Il numero di prenotazioni a Amsterdam su Airbnb è cresciuto del 125 per cento rispetto allo scorso anno: nel 2016 sono stati quasi 1,7 milioni i pernottamenti nella capitale olandese, dice una ricerca condotta da Colliers International e da Hothelschool de L’Aia. Nel 2016, il 10,7 per cento del mercato degli alloggi  turistici è stato assorbito da Amsterdam: si tratta del doppio rispetto al 5,4 per cento del 2015, dice il portale NOS.

Il prezzo medio di un pernottamento in un appartamento ad Amsterdam su Airbnb è passato da 136 euro a 140 euro. Il prezzo per una camera è aumentato da 86 a 92 euro e quello per una camera condivisa da 62 euro a 84. Il numero di appartamenti e camere disponibili nella capitale è più che raddoppiato, da 15 mila alla fine del 2015 a oltre 32 mila alla fine del 2016.

Circa il 35 per cento di tutti gli alloggi di Amsterdam offerti su Airbnb, è di proprietà di  persone che hanno diversi appartamenti o camere elencati sul sito.

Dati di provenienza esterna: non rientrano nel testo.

(** * yamldocs: layout and flow-resolution engine

    A shallow embedding of the backend-agnostic parts of the yamldocs
    generators (text wrapping, footer resolution, field placement, HTML
    escaping of the cover page) together with the properties stated about
    them in the design specification, and of their neighbours in the code
    (colour parsing, per-page footer variables, icon loading, the cells of
    the revision table) with further properties the code shows.

    Conventions of the embedding:
    - a JavaScript [string] is a [String.string]; [s.length] is [String.length];
    - a JavaScript [number] holding a coordinate or a size is an IEEE 754
      binary64 value, i.e. a primitive [float]; page numbers and array
      indices are integers in [Z];
    - [undefined] for an optional property is [None];
    - truthiness of a string is non-emptiness. *)

From Stdlib Require Import List String Ascii ZArith Lia Bool.
From Stdlib Require Import Floats Uint63 DecimalString.
Import ListNotations.

Local Open Scope string_scope.
Local Open Scope list_scope.

(** String concatenation, written apart from list concatenation. *)
Infix "+++" := String.append (right associativity, at level 60).

(** ** JavaScript primitives used by the generators *)

Module Js.
Definition request (product : Product.t) (quantity : Q) : Body.t :=
  {| Body.productId := Some (Product.id product);
     Body.variantId := Js.truthy_string (Product.variantId product);
     Body.requestedQuantity := Some quantity;
     Body.requestedWeight := None |}.

Definition checkTotal (items : list CartItem.t) (product : Product.t)
  (quantity : Q) (result : Json.t) : Outcome.t :=
  let currentQuantityInCart := currentQuantityInCart items product in
  let totalRequestedQuantity := currentQuantityInCart + quantity in
  match Json.availableQuantity result with
  | Some availableQuantity =>
      if Js.truthy_bool (Json.stockManagementEnabled result)
         && Js.gt totalRequestedQuantity availableQuantity
      then
        let canAdd := availableQuantity - currentQuantityInCart in
        if Js.gt canAdd 0
        then rejected "Limited stock"
               (MoreUnits canAdd availableQuantity currentQuantityInCart) 4000
        else rejected "Already at maximum"
               (MaximumQuantity currentQuantityInCart) 3000
      else added product quantity None
  | None => added product quantity None
  end.

Definition addToCartWithToast (db : Db.t) (items : list CartItem.t)
  (product : Product.t) (quantity_arg : option Q) : Outcome.t :=
  let quantity := quantity_of quantity_arg in
  let response :=
    InventoryCheckQuantity.POST db
      {| NextRequest.json := Returned (request product quantity) |} in
  let result := NextResponse.body response in
  if negb (NextResponse.ok response)
  then rejected "Error"
         (Plain (Js.or_str (Json.error result) "Failed to check inventory")) 3000
  else if negb (Js.truthy_bool (Json.available result))
  then rejected "Insufficient stock"
         (Message (or_msg (Json.message result)
                     (OnlyUnitsAvailable (Json.availableQuantity result)))) 3000
  else checkTotal items product quantity result.

End UseCartQuantity.

(** ** The stock re-validation of the checkout page *)

Module Checkout.

Inductive StockError : Type :=
| InsufficientWeight (productName : string) (requestedWeight availableWeight : Q)
| InsufficientQuantity (productName : string) (quantity availableQuantity : Q).

(** One turn of the loop of [validateStock]: the error pushed for [item],
    if any. *)
Definition validateItem (db : Db.t) (item : CartItem.t) : option StockError :=
  let productName :=
    Js.or_str (Some (Product.name (CartItem.product item))) "Unknown Product" in
  let quantity := Js.or_num (Some (CartItem.quantity item)) 0 in
  let numericValue := CartItem.numericValue item in
  let isWeightBased :=
    strict_eq_str (Product.stockManagementType (CartItem.product item)) "weight" in
  let response :=
    InventoryCheck.POST db
      {| NextRequest.json := Returned
           {| Body.productId := Some (Product.id (CartItem.product item));
              Body.variantId := Js.truthy_string (Product.variantId (CartItem.product item));
              Body.requestedQuantity := if negb isWeightBased then Some quantity else None;
              Body.requestedWeight :=
                if isWeightBased then Some (Js.or_num numericValue quantity) else None |} |} in
  let result := NextResponse.body response in
  if negb (NextResponse.ok response) || negb (Js.truthy_bool (Json.available result))
  then
    if isWeightBased
    then Some (InsufficientWeight productName (Js.or_num numericValue quantity)
                 (Js.or_num (Json.availableWeight result) 0))
    else Some (InsufficientQuantity productName quantity
                 (Js.or_num (Json.availableQuantity result) 0))
  else None.

Definition validateStock (db : Db.t) (items : list CartItem.t) : list StockError :=
  flat_map (fun item => match validateItem db item with
                        | Some e => [e]
                        | None => []
                        end) items.

End Checkout.

(** ** The registration route *)

Module Register.

Module User.
Record t := {
  id : string;
  name : option string;
  note : option string;
  password : string;
  status : string;
  email : option string;
  phone : option string
}.
End User.

Module MagicLink.
Record t := { id : string; token : string; isEnabled : bool }.
End MagicLink.

Module Usage.
Record t := { id : string; userId : string; magicLinkId : string }.
End Usage.

Module Tables.
Record t := {
  user : Thrown (list User.t);
  globalMagicLink : Thrown (list MagicLink.t);
  magicLinkUsage : Thrown (list Usage.t)
}.
End Tables.

Module Form.
(** The JSON body of a registration. *)
Record t := {
  email : option string;
  password : option string;
  name : option string;
  note : option string;
  magicToken : option string
}.
End Form.

Module Reply.
Record t := {
  error : option string;
  success : option bool;
  message : option string;
  requiresApproval : option bool;
  autoApproved : option bool
}.
End Reply.

Record Response := { status : nat; body : Reply.t }.

Definition bad_request (e : string) : Response :=
  {| status := 400;
     body := {| Reply.error := Some e; Reply.success := None; Reply.message := None;
                Reply.requiresApproval := None; Reply.autoApproved := None |} |}.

Secondo i ricercatori, questo indica che almeno parte dell’offerta è nelle mani di professionisti.

L’Aia è la città con il secondo stock più ampio dei Paesi Bassi. L’anno scorso ci sono stati 126 mila pernottamenti Airbnb in città, che rappresentano una quota di mercato del 7,2 per cento, ossia 1/10 rispetto alla capitale. Rotterdam arriva al terzo posto con 116 mila pernottamenti, pari al 6,5 per cento del mercato immobiliare rivolto ai turisti.